The description of a sperm whale’s skeleton reflected the roads, alleyways, byways and trails I’ve traveled. The ship’s young lookouts becoming mesmerized by the expanse of the sea and overanalyzing its meaning while standing precariously on top of the Pequod’s main mast at the expense of their falling, awakened me to how I have overanalyzed the many components of my life that I have no control over. Likewise, Captain Ahab’s obsessiveness reminded me of my own slip into codependence that as of late I’ve found a terribly embarrassing feature I’ve acquired through the loneliness of travel. The sea itself, as depicted in the novel, became the vast openness of life. The white whale: the elusive corpus of meaning that I’ve been hunting for since I left home.

Ahab’s monomania subjugates him from everyone else and walled him inside his cabin.

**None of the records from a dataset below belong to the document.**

Lemma color_table_numbers_colors_witness :
  ∃ cs : list string,
    NoDup cs
    ∧ (∀ c, c ∈ cs ↔ ∃ e, e ∈ Sample.style ∧ c ∈ colors e.2)
    ∧ (∀ c n, ({[ "ff0000" := 1 ]} : gmap string nat) !! c = Some n
              ↔ ∃ i, n = S i ∧ cs !! i = Some c)
    ∧ 2 = S (length cs)
    ∧ ∃ es, Forall2 (λ c e, CHRtfFormatter.color_entry c = Some e) cs es
            ∧ "\red255\green0\blue0;" = Py.concat es.
Proof.
  apply (color_table_numbers_colors Sample.rtf). reflexivity.
Defined.

(** X12. The style used for a token is that of its nearest ancestor in the
    style table, itself included: when the category's prefix of length
    [k > 0] is in the table and no longer prefix is, the loop [while not
    self.style.styles_token(ttype) and ttype.parent] ends at that prefix,
    and [style_for_token] finds it. *)
Theorem rtf_style_of_nearest_ancestor
    (self : CHRtfFormatter.formatter) (t : Token.ttype) (k : nat)
    (Hk : 0 < k ≤ length t)
    (Hstyled : CHRtfFormatter.styles_token self (take k t) = true)
    (Hnearest : ∀ j, k < j ≤ length t →
                     CHRtfFormatter.styles_token self (take j t) = false) :
  CHRtfFormatter.resolve self (length t) t = take k t
  ∧ is_Some (CHRtfFormatter.style_for_token self (take k t)).
Proof.
  split; [by apply ColorFacts.resolve_nearest|].
  by apply ColorFacts.styles_token_lookup.
Qed.

Lemma rtf_style_of_nearest_ancestor_witness :
  CHRtfFormatter.resolve Sample.rtf 3 Token.Comment_Invisible_Begin
  = Token.Comment
  ∧ is_Some (CHRtfFormatter.style_for_token Sample.rtf Token.Comment).
Proof.
  apply (rtf_style_of_nearest_ancestor Sample.rtf
           Token.Comment_Invisible_Begin 1); [cbn; lia|reflexivity|].
  intros j Hj. cbn in Hj.
  assert (j = 2 ∨ j = 3) as [->| ->] by lia; reflexivity.
Defined.

(** X13. The walk to the parent stops one step below the root.  A shown
    token none of whose ancestors below the root is in the style table,
    nor the category itself, makes [style_for_token] raise [KeyError],
    also when the root [Token] is in the table; a call of
    [format_unencoded] whose first token is such a token does not
    return. *)
Theorem rtf_unstyled_category_raises
    (self : CHRtfFormatter.formatter) (color_mapping : gmap string nat)
    (t : Token.ttype) (value : string) (rest : list Token.token)
    (Hnonroot : t ≠ Token.Token)
    (Hunstyled : ∀ j, 0 < j ≤ length t →
                      CHRtfFormatter.styles_token self (take j t) = false) :
  (∀ st, CHRtfFormatter.skiptoken st = false →
         Token.contains Token.Comment_Invisible t = false →
         (CHRtfFormatter.step self color_mapping st (t, value)).2 = None)
  ∧ (CHRtfFormatter.hidebydefault self = false →
     Token.contains Token.Comment_Invisible t = false →
     CHRtfFormatter.format_unencoded self ((t, value) :: rest) = None).
Proof.
  assert (CHRtfFormatter.style_for_token self
            (CHRtfFormatter.resolve self (length t) t) = None) as Hnone.
  { rewrite ColorFacts.resolve_unstyled.
    - apply eq_None_not_Some. rewrite <-ColorFacts.styles_token_lookup.
      rewrite Hunstyled; [done|]. destruct t; [done|cbn; lia].
    - intros j Hj. destruct (decide (j ≤ length t)) as [?|?].
      + apply Hunstyled. lia.
      + rewrite firstn_all2 by lia. rewrite <-(firstn_all t).
        apply Hunstyled. destruct t; [done|cbn; lia]. }
  assert (∀ cm st, CHRtfFormatter.skiptoken st = false →
                   Token.contains Token.Comment_Invisible t = false →
                   (CHRtfFormatter.step self cm st (t, value)).2 = None)
    as Hstep.
  { intros cm st Hshown Hinv. unfold CHRtfFormatter.step.
    assert (Token.contains Token.Comment_Invisible_End t = false) as ->.
    { destruct (Token.contains Token.Comment_Invisible_End t) eqn:He; [|done].
      rewrite <-Hinv. symmetry.
      by apply (TokenFacts.contains_trans _ Token.Comment_Invisible_End). }
    assert (Token.contains Token.Comment_Invisible_Begin t = false) as ->.
    { destruct (Token.contains Token.Comment_Invisible_Begin t) eqn:He;
        [|done].
      rewrite <-Hinv. symmetry.
      by apply (TokenFacts.contains_trans _ Token.Comment_Invisible_Begin). }
    rewrite Hshown.
    destruct (if CHRtfFormatter.reindent self
              then CHRtfFormatter.reindent_head self st t value
              else (st, value, Some "")) as [[st1 value1] [head|]]; [|done].
    rewrite Hinv.
    destruct (if Token.contains Token.Comment_PureTeX t
              then (CHRtfFormatter.set_newline true st1,
                    Py.only Py.nl value1)
              else (st1, value1)) as [st2 value2].
    by rewrite Hnone. }
  split; [by apply Hstep|].
  intros Hhide Hinv. unfold CHRtfFormatter.format_unencoded.
  destruct (CHRtfFormatter.color_table self) as [[[cm offset] table]|];
    [|done].
  cbn [mbind option_bind CHRtfFormatter.run].
  specialize (Hstep cm (CHRtfFormatter.initial self) Hhide Hinv).
  destruct (CHRtfFormatter.step self cm _ _) as [out [st1|]]; done.
Qed.

Lemma rtf_unstyled_category_raises_witness :
  CHRtfFormatter.format_unencoded Sample.rtf
    [(["Generic"; "Output"], "x")] = None.
Proof.
  destruct (rtf_unstyled_category_raises Sample.rtf ∅
              ["Generic"; "Output"] "x" []) as [_ H]; [done| |].
  - intros j Hj. cbn in Hj.
    assert (j = 1 ∨ j = 2) as [->| ->] by lia; reflexivity.
  - apply H; reflexivity.
Defined.

Module ReturnFacts.
Import Token Py CHRtfFormatter.

Section pieces.
Context (p : ascii → bool).

Lemma all_drop n s : all p s = true → all p (drop n s) = true.
Proof.
  revert s. induction n as [|n IH]; intros [|c s]; try done.
  cbn [all drop]. intros [_ Hs]%andb_true_iff. by apply IH.
Qed.

Lemma all_strip_indent ind s :
  all p s = true → all p (strip_indent ind s) = true.
Proof.
  intros Hs. unfold strip_indent, CilkBookFormatter.strip_indent.
  destruct (startswith ind s); [by apply all_drop|done].
Qed.

Lemma all_span_rest q s : all p s = true → all p (span q s).2 = true.
Proof.
  induction s as [|c s IH]; [done|]. cbn [all span].
  intros Hcs. destruct (q c); [|done].
  apply andb_true_iff in Hcs as [_ Hs].
  destruct (span q s) as [a b]. by apply IH.
Qed.

Lemma all_only c s : p c = true → all p (only c s) = true.
Proof.
  intros Hc. induction s as [|d s IH]; [done|]. cbn [only].
  destruct (Ascii.eqb d c) eqn:Hd; [|done].
  apply Ascii.eqb_eq in Hd as ->. cbn [all]. by rewrite Hc, IH.
Qed.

He speaks of nothing else, thinks of nothing else, but the white whale. All the interactions available to him, the sea of possibility that he drifts aimlessly on, the plethora of other whales caught by the crew and rendered for their precious oils, is ignored; and so the whole world it seems is passing him by. He is not living, but yet alive. Reading on, Moby Dick, the metaphor, became too huge to ignore. Without realizing it, my own story became enmeshed in Ishmael’s narrative. I was no longer reading a novel as much as I was reading into myself.

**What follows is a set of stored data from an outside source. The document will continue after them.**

(** C2 on the five atoms of the sample. *)
Lemma species_assignment_total_witness :
  0 < length sample_atoms
  ∧ length (species_assigner sample_atoms 42%N) = 5
  ∧ species_count 1 (species_assigner sample_atoms 42%N)
    + species_count 2 (species_assigner sample_atoms 42%N)
    + species_count 3 (species_assigner sample_atoms 42%N)
    + species_count 4 (species_assigner sample_atoms 42%N)
    + species_count 5 (species_assigner sample_atoms 42%N) = 5.
Proof.
  assert (0 < length sample_atoms) as Hn by (simpl; lia).
  destruct (species_assignment_total sample_atoms 42%N Hn) as (Hlen & _ & _ & _ & Hsum).
  split; [exact Hn|]. split; [exact Hlen | exact Hsum].
Defined.

(** C3 on both sides: the sample, whose ranges are 1, 0.5 and 1, comes out
    multiplied by 198, and the atoms whose x range is exactly 2.0 come out
    as they are. *)
Lemma normalizer_threshold_witness :
  (axis_range (atom_x <$> sample_atoms) = Some 1%float
   ∧ axis_range (atom_y <$> sample_atoms) = Some 0.5%float
   ∧ axis_range (atom_z <$> sample_atoms) = Some 1%float
   ∧ normalizer sample_atoms
     = Some [ mkAtom 49.5 99 148.5 "1" 0; mkAtom 0 0 0 "2" 0;
              mkAtom 198 24.75 99 "3" 0; mkAtom 99 99 99 "7" 0;
              mkAtom 148.5 49.5 198 "7" 0 ])
  ∧ (axis_range (atom_x <$> boundary_atoms) = Some 2%float
     ∧ axis_range (atom_y <$> boundary_atoms) = Some 0%float
     ∧ axis_range (atom_z <$> boundary_atoms) = Some 0%float
     ∧ normalizer boundary_atoms = Some boundary_atoms).
Proof.
  assert (axis_range (atom_x <$> sample_atoms) = Some 1%float) as Sx by reflexivity.
  assert (axis_range (atom_y <$> sample_atoms) = Some 0.5%float) as Sy by reflexivity.
  assert (axis_range (atom_z <$> sample_atoms) = Some 1%float) as Sz by reflexivity.
  assert (axis_range (atom_x <$> boundary_atoms) = Some 2%float) as Hx by reflexivity.
  assert (axis_range (atom_y <$> boundary_atoms) = Some 0%float) as Hy by reflexivity.
  assert (axis_range (atom_z <$> boundary_atoms) = Some 0%float) as Hz by reflexivity.
  destruct (normalizer_threshold sample_atoms _ _ _ Sx Sy Sz) as (Hscaled & _ & _).
  destruct (normalizer_threshold boundary_atoms _ _ _ Hx Hy Hz) as (_ & _ & Heq).
  split.
  - split; [exact Sx|]. split; [exact Sy|]. split; [exact Sz|].
    rewrite Hscaled by (repeat split; reflexivity). reflexivity.
  - split; [exact Hx|]. split; [exact Hy|]. split; [exact Hz|].
    apply Heq. by left.
Defined.

(** C4 on the sample, whose ranges are 1, 0.5 and 1: the third atom
    (1, 0.125, 0.5) comes out as (198, 24.75, 99). *)
Lemma scaling_applied_once_witness :
  axis_range (atom_x <$> sample_atoms) = Some 1%float
  ∧ axis_range (atom_y <$> sample_atoms) = Some 0.5%float
  ∧ axis_range (atom_z <$> sample_atoms) = Some 1%float
  ∧ PrimFloat.ltb 1 2 = true ∧ PrimFloat.ltb 0.5 2 = true
  ∧ ∃ final, transform sample_atoms 42%N = Some final
             ∧ length final = 5
             ∧ ∃ t, final !! 2 = Some (mkAtom 198 24.75 99 "3" t).
Proof.
  assert (axis_range (atom_x <$> sample_atoms) = Some 1%float) as Hx by reflexivity.
  assert (axis_range (atom_y <$> sample_atoms) = Some 0.5%float) as Hy by reflexivity.
  assert (axis_range (atom_z <$> sample_atoms) = Some 1%float) as Hz by reflexivity.
  destruct (scaling_applied_once sample_atoms 42%N _ _ _ Hx Hy Hz
              eq_refl eq_refl eq_refl) as (final & Ht & Hlen & Hat).
  destruct (Hat 2 (mkAtom 1 0.125 0.5 "3" 0) eq_refl) as (t & Hf & _).
  repeat (split; [reflexivity|]).
  exists final. split; [exact Ht|]. split; [exact Hlen|]. exists t. exact Hf.
Defined.

(** C5 as stated fails on a file whose atom line reads "inf 0 0 1": the
    line parses, the run completes, and the x coordinate is written as inf,
    which is no fixed-point decimal. *)
Lemma infinite_coordinate_written_as_inf :
  parse_atoms Runtime.decimal_float (atom_part (split_header infinite_cfg))
  = [ mkAtom infinity 0 0 "1" 0 ]
  ∧ (python_part (G := N) Runtime.decimal_float infinite_cfg 42%N ∅).1 = Completed
  ∧ drop 19 <$> (file_lines
       <$> (python_part (G := N) Runtime.decimal_float infinite_cfg 42%N ∅).2
           !! output_file)
    = Some [ "1 5 inf 0.000000 0.000000"%string ]
  ∧ Py.format_6f infinity = "inf"%string
  ∧ is_fixed_point_6 "inf" = false.
Proof. vm_compute. repeat split; reflexivity. Qed.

The white whale I chase is the unattainable measurement I have applied to what it means to be living life to the fullest; the whale is the impossible standard of intellectual potential I fail to match; the unrealistic parameters I’ve applied on loving and being loved; the unfair expectations I place on others. So what is the white whale really?

Ishmael joined the Pequod in search of adventure. However, his adventure became ensnared in the obsession of another. Conversely I’ve found, in the hunt of what it is to be a man, that I’ve been a man for a while now, but acting under the naive and impossible assumptions of manhood founded by the boy that dreamed of the white whale years before. The white whale is exactly enigmatic, mythical, and a monster because he is a complete waste of time. The whale symbolized everything that opposes living; he is the ghost we chase in the dark; the fractured echoes of the past that cannot be changed. He is the hurt and the pain that we hold onto instead of living. At some point the hunt has to stop. The present must prevail.

It’s funny how a book can hurt then heal you. It still amazes me how deep the form can dig into one’s life. The novel has the power to expose to each and every one of us the inner workings of the human condition. It has the ability to find you.

I suppose I had to come home to break a cycle. I’ve been leaving things for too long now. Chasing ghosts and taking for granted the many gifts I’ve been given by so many amazing people. I think it is time to start going places for a change. My adventures are not nearly over. New Zealand for example was a place I went to in order to run away from somewhere else, and because of that, I began to destroy myself like Ahab let the white whale destroy him. I was lonely even when surrounded by some of the most amazing people I’ve ever met. All for the sake of chasing down an idea of a man that I already was.

For now I know that from now on home is wherever I am. There is no need to worry about anything else. No doors are closed. New Zealand is always there and so is everywhere else. A novel taught me this.